ASSIGNED TASK: The lines to repeat are those below from the one containing "- apply on_upload_written_runs." down to the one containing "intros Ho Hc", both included; reproduce them exactly and nothing else.

GIVEN DATA:
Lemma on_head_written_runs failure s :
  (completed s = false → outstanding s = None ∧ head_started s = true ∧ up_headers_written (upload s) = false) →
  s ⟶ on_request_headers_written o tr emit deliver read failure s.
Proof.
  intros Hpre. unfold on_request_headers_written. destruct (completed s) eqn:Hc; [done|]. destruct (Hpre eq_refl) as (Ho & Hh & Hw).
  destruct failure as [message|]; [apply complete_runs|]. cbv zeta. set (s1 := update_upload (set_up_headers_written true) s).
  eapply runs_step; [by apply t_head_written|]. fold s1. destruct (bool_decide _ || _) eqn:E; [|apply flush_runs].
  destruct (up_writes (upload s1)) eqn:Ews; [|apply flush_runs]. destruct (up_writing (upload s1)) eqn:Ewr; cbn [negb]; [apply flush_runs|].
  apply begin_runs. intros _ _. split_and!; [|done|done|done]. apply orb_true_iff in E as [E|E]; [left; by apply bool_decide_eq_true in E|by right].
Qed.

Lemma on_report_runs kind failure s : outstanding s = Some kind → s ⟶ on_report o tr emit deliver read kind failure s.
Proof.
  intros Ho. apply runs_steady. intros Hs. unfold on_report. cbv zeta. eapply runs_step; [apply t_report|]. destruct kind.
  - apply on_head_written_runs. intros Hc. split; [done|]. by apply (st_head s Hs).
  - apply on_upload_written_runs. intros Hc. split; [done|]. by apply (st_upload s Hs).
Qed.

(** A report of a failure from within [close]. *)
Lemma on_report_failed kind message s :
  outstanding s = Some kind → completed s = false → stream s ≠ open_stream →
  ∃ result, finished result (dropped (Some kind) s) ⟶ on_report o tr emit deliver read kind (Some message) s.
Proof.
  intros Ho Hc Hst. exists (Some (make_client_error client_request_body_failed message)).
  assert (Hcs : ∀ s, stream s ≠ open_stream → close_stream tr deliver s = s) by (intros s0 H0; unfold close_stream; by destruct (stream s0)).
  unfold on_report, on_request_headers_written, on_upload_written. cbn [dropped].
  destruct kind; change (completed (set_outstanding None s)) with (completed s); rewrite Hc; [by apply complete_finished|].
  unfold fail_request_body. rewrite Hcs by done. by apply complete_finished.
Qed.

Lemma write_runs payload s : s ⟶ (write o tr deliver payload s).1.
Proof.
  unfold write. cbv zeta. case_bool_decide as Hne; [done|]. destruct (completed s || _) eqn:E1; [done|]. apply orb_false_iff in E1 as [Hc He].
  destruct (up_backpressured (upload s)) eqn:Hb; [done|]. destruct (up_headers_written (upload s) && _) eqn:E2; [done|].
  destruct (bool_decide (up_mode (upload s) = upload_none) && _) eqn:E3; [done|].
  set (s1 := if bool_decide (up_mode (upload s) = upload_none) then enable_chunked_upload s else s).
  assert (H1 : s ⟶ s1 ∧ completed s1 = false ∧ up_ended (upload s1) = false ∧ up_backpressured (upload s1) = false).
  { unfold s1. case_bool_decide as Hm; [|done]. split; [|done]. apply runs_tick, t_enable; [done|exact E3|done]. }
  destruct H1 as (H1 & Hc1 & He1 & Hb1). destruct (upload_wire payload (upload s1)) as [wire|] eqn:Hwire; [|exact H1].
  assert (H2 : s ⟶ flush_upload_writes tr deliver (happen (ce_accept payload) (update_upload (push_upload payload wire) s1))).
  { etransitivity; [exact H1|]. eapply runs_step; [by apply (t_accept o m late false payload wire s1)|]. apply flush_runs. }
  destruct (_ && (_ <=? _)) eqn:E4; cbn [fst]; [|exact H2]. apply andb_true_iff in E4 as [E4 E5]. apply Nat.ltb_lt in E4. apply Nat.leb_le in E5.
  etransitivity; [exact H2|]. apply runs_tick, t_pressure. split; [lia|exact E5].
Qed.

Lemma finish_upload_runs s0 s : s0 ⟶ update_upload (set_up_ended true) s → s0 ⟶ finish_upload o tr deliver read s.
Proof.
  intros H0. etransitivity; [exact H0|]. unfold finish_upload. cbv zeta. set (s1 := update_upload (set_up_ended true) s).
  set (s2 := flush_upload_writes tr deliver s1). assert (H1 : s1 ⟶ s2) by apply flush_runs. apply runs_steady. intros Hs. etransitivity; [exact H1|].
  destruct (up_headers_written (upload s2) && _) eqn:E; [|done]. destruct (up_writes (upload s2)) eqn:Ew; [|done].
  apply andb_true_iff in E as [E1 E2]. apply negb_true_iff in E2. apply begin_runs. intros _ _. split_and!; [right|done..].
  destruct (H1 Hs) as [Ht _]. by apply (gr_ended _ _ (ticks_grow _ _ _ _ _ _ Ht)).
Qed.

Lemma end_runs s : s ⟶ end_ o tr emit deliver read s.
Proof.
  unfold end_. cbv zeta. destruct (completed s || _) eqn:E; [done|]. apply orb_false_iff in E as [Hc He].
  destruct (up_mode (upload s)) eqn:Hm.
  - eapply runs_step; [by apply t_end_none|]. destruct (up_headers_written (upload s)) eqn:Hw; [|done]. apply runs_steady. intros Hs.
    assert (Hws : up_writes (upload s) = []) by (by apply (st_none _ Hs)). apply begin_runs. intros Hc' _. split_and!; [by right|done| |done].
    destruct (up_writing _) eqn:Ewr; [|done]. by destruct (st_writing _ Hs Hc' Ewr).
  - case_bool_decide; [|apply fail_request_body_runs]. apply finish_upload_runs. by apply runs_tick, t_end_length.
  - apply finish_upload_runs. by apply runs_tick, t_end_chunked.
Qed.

RESPONSE AREA:
  - apply on_upload_written_runs. intros Hc. split; [done|]. by apply (st_upload s Hs).
Qed.

(** A report of a failure from within [close]. *)
Lemma on_report_failed kind message s :
  outstanding s = Some kind → completed s = false → stream s ≠ open_stream →
  ∃ result, finished result (dropped (Some kind) s) ⟶ on_report o tr emit deliver read kind (Some message) s.
Proof.
  intros Ho Hc Hst. exists (Some (make_client_error client_request_body_failed message)).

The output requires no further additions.